● WHAT THE TASK ASKS
Nothing but the lines from the start of the records through the line that contains "Lemma updateAt_addChild_stable (group" is to be copied, and each is to be copied exactly.

(WORKING DATA begins)

Lemma stable_trans ch1 ch2 ch3 : stable ch1 ch2 → stable ch2 ch3 → stable ch1 ch3.
Proof.
  intros H12 H23 p g Hg. destruct (H12 p g Hg) as (g2 & Hg2 & S2).
  destruct (H23 p g2 Hg2) as (g3 & Hg3 & S3). exists g3. split; [done|].
  by eapply sameObject_trans.
Qed.

(** Adding a child somewhere moves no object and changes no transform. *)
Lemma updateAt_addChild_stable (group : Object3D) (q : Path) : ∀ o,
  stable o (updateAt (addChild group) q o).
Proof.
  induction q as [|j q IH]; intros o p g Hg.
  - simpl. destruct p as [|i p]; simpl in *.
    + injection Hg as <-. eexists. split; [done|]. repeat split; simpl; try done.
      rewrite length_app. lia.
    + destruct (children o !! i) as [c|] eqn:Hc; [|done]. simpl in Hg.
      rewrite (lookup_app_l_Some _ _ _ _ Hc). simpl. exists g.
      split; [done|apply sameObject_refl].
  - destruct p as [|i p]; simpl in *.
    + injection Hg as <-. eexists. split; [done|]. repeat split; simpl; try done.
      by rewrite length_alter.
    + destruct (children o !! i) as [c|] eqn:Hc; [|done]. simpl in Hg.
      destruct (decide (i = j)) as [->|Hij].
      * rewrite list_lookup_alter_eq, Hc. simpl. by apply IH.
      * rewrite list_lookup_alter_ne by done. rewrite Hc. simpl.
        exists g. split; [done|apply sameObject_refl].
Qed.

Lemma attach_stable group parent ch : stable ch (fst (attach group parent ch)).
Proof. apply updateAt_addChild_stable. Qed.

(** The attached group is the new last child of the object it is added to. *)
Lemma objectAt_attach (group : Object3D) (bone : Path) : ∀ ch b,
  objectAt ch bone = Some b →
  objectAt (updateAt (addChild group) bone ch) (bone ++ [length (children b)])
  = Some group.
Proof.
  induction bone as [|i bone IH]; intros ch b Hb; simpl in *.
  - injection Hb as <-. by rewrite lookup_app_r, Nat.sub_diag.
  - destruct (children ch !! i) as [c|] eqn:Hc; [|done]. simpl in Hb.
    rewrite list_lookup_alter_eq, Hc. simpl. by apply IH.
Qed.

Section Attachment.
Context `{Host}.

Lemma _renderCosmeticNode_unfold wire node parent color partType texture zOffset
    shadowTexture ch :
  _renderCosmeticNode wire node parent color partType texture zOffset shadowTexture ch
  = let nodeName := nodeNameOf node in
    let matchingBone := _findBoneByName ch nodeName in
    let group := cosmeticGroup node (bool_decide (is_Some matchingBone)) zOffset in
    match cosmeticMesh wire node nodeName color partType texture shadowTexture with
    | Thrown _ => Thrown ch
    | Done m =>
        let group := from_option (λ m, addChild (meshObject m) group) group m in
        let '(ch1, groupRef) := attach group (default parent matchingBone) ch in
        eachCosmeticChild wire color partType texture shadowTexture groupRef zOffset
          (node_children node) ch1
    end.
Proof.
  destruct node as [nm id pos ori shp cs]. cbn [_renderCosmeticNode node_children].
  cbv zeta.
  destruct (cosmeticMesh _ _ _ _ _ _ _) as [m|]; [|done].
  destruct (attach _ _ ch) as [ch1 groupRef].
  revert ch1. induction cs as [|c cs IH]; intros ch1; [done|].
  cbn [eachCosmeticChild]. cbv zeta.
  destruct (match _findBoneByName ch1 (nodeNameOf c) with Some _ => _ | None => _ end);
    [apply IH|done].
Qed.

(** Instantiating a cosmetic node, with all its descendants, leaves every
    object already in the graph where and as it is. *)
Lemma _renderCosmeticNode_stable wire color partType texture shadowTexture node :
  ∀ parent zOffset ch,
    stable ch (stateOf (_renderCosmeticNode wire node parent color partType texture
                          zOffset shadowTexture ch)).
Proof.
  induction node as [nm id pos ori shp cs IH] using ModelNode_ind.
  intros parent zOffset ch. rewrite _renderCosmeticNode_unfold. cbv zeta.
  destruct (cosmeticMesh _ _ _ _ _ _ _) as [m|]; [|apply stable_refl].
  match goal with
  | |- context [attach ?group ?target ch] =>
      pose proof (attach_stable group target ch) as Hs;
      destruct (attach group target ch) as [ch1 groupRef]
  end.
  simpl in Hs. eapply stable_trans; [exact Hs|]. clear Hs.
  cbn [node_children].
  revert ch1. induction cs as [|c cs IHcs]; intros ch1; [apply stable_refl|].
  apply Forall_cons in IH as [Hc Hcs].
  cbn [eachCosmeticChild]. cbv zeta.
  set (res := match _findBoneByName ch1 (nodeNameOf c) with Some _ => _ | None => _ end).
  assert (stable ch1 (stateOf res)) as Hr.
  { unfold res. destruct (_findBoneByName ch1 (nodeNameOf c)); apply Hc. }
  destruct res as [ch2|ch2]; simpl in Hr; [|done].
  eapply stable_trans; [exact Hr|]. by apply IHcs.
Qed.

Lemma eachCosmeticChild_stable wire color partType texture shadowTexture groupRef z cs :
  ∀ ch, stable ch (stateOf (eachCosmeticChild wire color partType texture shadowTexture
                              groupRef z cs ch)).
Proof.
  induction cs as [|c cs IH]; intros ch; [apply stable_refl|].
  cbn [eachCosmeticChild]. cbv zeta.
  set (res := match _findBoneByName ch (nodeNameOf c) with Some _ => _ | None => _ end).
  assert (stable ch (stateOf res)) as Hr.
  { unfold res. destruct (_findBoneByName ch (nodeNameOf c));
      apply _renderCosmeticNode_stable. }
  destruct res as [ch2|ch2]; simpl in Hr; [|done].
  eapply stable_trans; [exact Hr|]. by apply IH.
Qed.

(** The group of a node that attaches to a bone: its orientation is the
    authored one, its position is the z-offset alone. *)
Lemma cosmeticGroup_attached node zOffset :
  name (cosmeticGroup node true zOffset) = nodeNameOf node +:+ "_cosmetic"
  ∧ quaternion (cosmeticGroup node true zOffset)
    = default quat_identity (node_orientation node)
  ∧ position (cosmeticGroup node true zOffset) = mkVec3 0 0 zOffset
  ∧ mesh (cosmeticGroup node true zOffset) = None.
Proof.
  unfold cosmeticGroup. case_decide as Hz.
  - subst zOffset. by destruct (node_orientation node).
  - destruct (node_orientation node); simpl; by rewrite Qcplus_0_l.
Qed.

(** One call of [_renderCosmeticNode].  When the (non-empty) name of a
    cosmetic node is the name of an object of the live graph, [bone] being
    the first such object, and building the node's mesh does not throw,
    then after the node and its descendants are instantiated the graph
    has, as the child added last to [bone] at that moment, a group named
    [<name>_cosmetic] whose quaternion is the node's authored orientation
    (the identity when it has none) and whose position is [(0, 0, z)] for
    the z-offset [z] the call received.  The authored position and the
    shape offset do not enter. *)
Lemma cosmetic_node_on_matching_bone wire node parent color partType texture zOffset
    shadowTexture ch bone b m :
  _findBoneByName ch (nodeNameOf node) = Some bone →
  objectAt ch bone = Some b →
  cosmeticMesh wire node (nodeNameOf node) color partType texture shadowTexture = Done m →
  ∃ g,
    objectAt (stateOf (_renderCosmeticNode wire node parent color partType texture zOffset
                         shadowTexture ch))
             (bone ++ [length (children b)]) = Some g
    ∧ name g = nodeNameOf node +:+ "_cosmetic"
    ∧ quaternion g = default quat_identity (node_orientation node)
    ∧ position g = mkVec3 0 0 zOffset.
Proof.
  intros Hbone Hb Hm. rewrite _renderCosmeticNode_unfold. cbv zeta.
  rewrite Hm, Hbone. simpl default.
  set (group := from_option _ _ m).
  pose proof (objectAt_attach group bone ch b Hb) as Hat.
  unfold attach. rewrite Hb. simpl from_option.
  destruct (eachCosmeticChild_stable wire color partType texture shadowTexture
              (bone ++ [length (children b)]) zOffset (node_children node)
              (updateAt (addChild group) bone ch) _ _ Hat) as (g & Hg & Hn & Hp & Hq & _).
  exists g. split; [done|].
  destruct (cosmeticGroup_attached node zOffset) as (Gn & Gq & Gp & _).
  rewrite Hn, Hp, Hq. unfold group. destruct m; simpl; by rewrite ?Gn, ?Gq, ?Gp.
Qed.

End Attachment.

(** C5, on the code.  The z-offset of the slot reaches a node that
    attaches to a bone when the node is at the top of the cosmetic model
    or directly below a node at the top; below a second node that matches
    no bone it is lost.  In the pants slot (z-offset 0.001), on the
    skeleton with the bone Pelvis, the node Pelvis of the models [Pelvis]
    and [Wrap > Pelvis] attaches to the bone at [(0, 0, 0.001)], and the
    node Pelvis of the model [Wrap > Deco > Pelvis] attaches to the bone
    at [(0, 0, 0)].  In the three cases the group is the child of the
    bone, and the authored position (1, 2, 3) of the node is not
    applied. *)
Theorem cosmetic_offset_is_lost_below_two_unmatched_nodes :
  let H := offlineHost in
  let render nodes0 :=
    stateOf (_renderCosmeticModel false nodes0 [] 0x2c3e50 "pants" None (QcOf 1 1000) None
               exSkeleton) in
  let attached ch := (λ g, (name g, position g)) <$> objectAt ch [0%nat; 0%nat] in
  _findBoneByName exSkeleton "Pelvis" = Some [0%nat]
  ∧ node_position exPelvisNode = Some (mkVec3 1 2 (Qc_of_Z 3))
  ∧ attached (render [exPelvisNode])
    = Some ("Pelvis_cosmetic", mkVec3 0 0 (QcOf 1 1000))
  ∧ attached (render [exNode "Wrap" (mkVec3 0 1 0) [exPelvisNode]])
    = Some ("Pelvis_cosmetic", mkVec3 0 0 (QcOf 1 1000))
  ∧ attached (render exNestedModel) = Some ("Pelvis_cosmetic", mkVec3 0 0 0)
  ∧ mkVec3 0 0 0 ≠ mkVec3 0 0 (QcOf 1 1000).
Proof.
  intros H render attached. split; [reflexivity|]. split; [reflexivity|].
  repeat split; apply (bool_decide_unpack _); vm_compute; exact I.
Qed.

(** ** Keyframe selection and easing *)

Lemma insertByTime_ascending k l : ascending l → ascending (insertByTime k l).
Proof.
  induction l as [|k' l IH]; simpl.
  - by split.
  - intros [Hall Hs]. case_decide as Hk; simpl.
    + split; [|done]. constructor; [done|].
      eapply Forall_impl; [exact Hall|]. intros x Hx. simpl in Hx. qc_lra.
    + split; [|by apply IH].
      apply Qcnot_le_lt in Hk.
      rewrite Forall_forall. intros x Hx.
      rewrite (insertByTime_Permutation k l) in Hx.
      apply elem_of_cons in Hx as [->|Hx].
      * qc_lra.
      * by rewrite Forall_forall in Hall; apply Hall.
Qed.

Lemma sortByTime_ascending l : ascending (sortByTime l).
Proof.
  induction l as [|k l IH]; simpl; [done|]. by apply insertByTime_ascending.
Qed.

Lemma scanIdx_ascending l time0 :
  ascending l → ∀ i idx1 : Z,
  let j := scanIdx l time0 i idx1 in
  (j = idx1 ∧ ∀ k, k ∈ l → time0 < time k)
  ∨ ((i ≤ j < i + Z.of_nat (length l))%Z
     ∧ ∀ (m : nat) k, l !! m = Some k → (Z.of_nat m ≤ j - i)%Z ↔ time k ≤ time0).
Proof.
  induction l as [|k l IH]; intros Hs i idx1; simpl.
  - left. split; [done|]. intros k Hk. by apply elem_of_nil in Hk.
  - destruct Hs as [Hall Hs]. case_decide as Hk.
    + right. destruct (IH Hs (i + 1)%Z i) as [[Hj Hgt]|[Hj Hm]].
      * rewrite Hj. split; [lia|]. intros [|m] k' Hk'; simpl in Hk'.
        -- injection Hk' as <-. split; [done|lia].
        -- split; [lia|]. intros Hle.
           assert (time0 < time k') by (apply Hgt; by eapply list_elem_of_lookup_2).
           qc_lra.
      * split; [lia|]. intros [|m] k' Hk'; simpl in Hk'.
        -- injection Hk' as <-. split; [done|lia].
        -- rewrite <- (Hm m k' Hk'). lia.
    + left. split; [done|]. apply Qcnot_le_lt in Hk. intros k' [->|Hk']%elem_of_cons; [done|].
      rewrite Forall_forall in Hall. specialize (Hall _ Hk'). simpl in Hall. qc_lra.
Qed.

(WORKING DATA ends)

● EXPECTED ANSWER
Lemma stable_trans ch1 ch2 ch3 : stable ch1 ch2 → stable ch2 ch3 → stable ch1 ch3.
Proof.
  intros H12 H23 p g Hg. destruct (H12 p g Hg) as (g2 & Hg2 & S2).
  destruct (H23 p g2 Hg2) as (g3 & Hg3 & S3). exists g3. split; [done|].
  by eapply sameObject_trans.
Qed.

(** Adding a child somewhere moves no object and changes no transform. *)
Lemma updateAt_addChild_stable (group : Object3D) (q : Path) : ∀ o,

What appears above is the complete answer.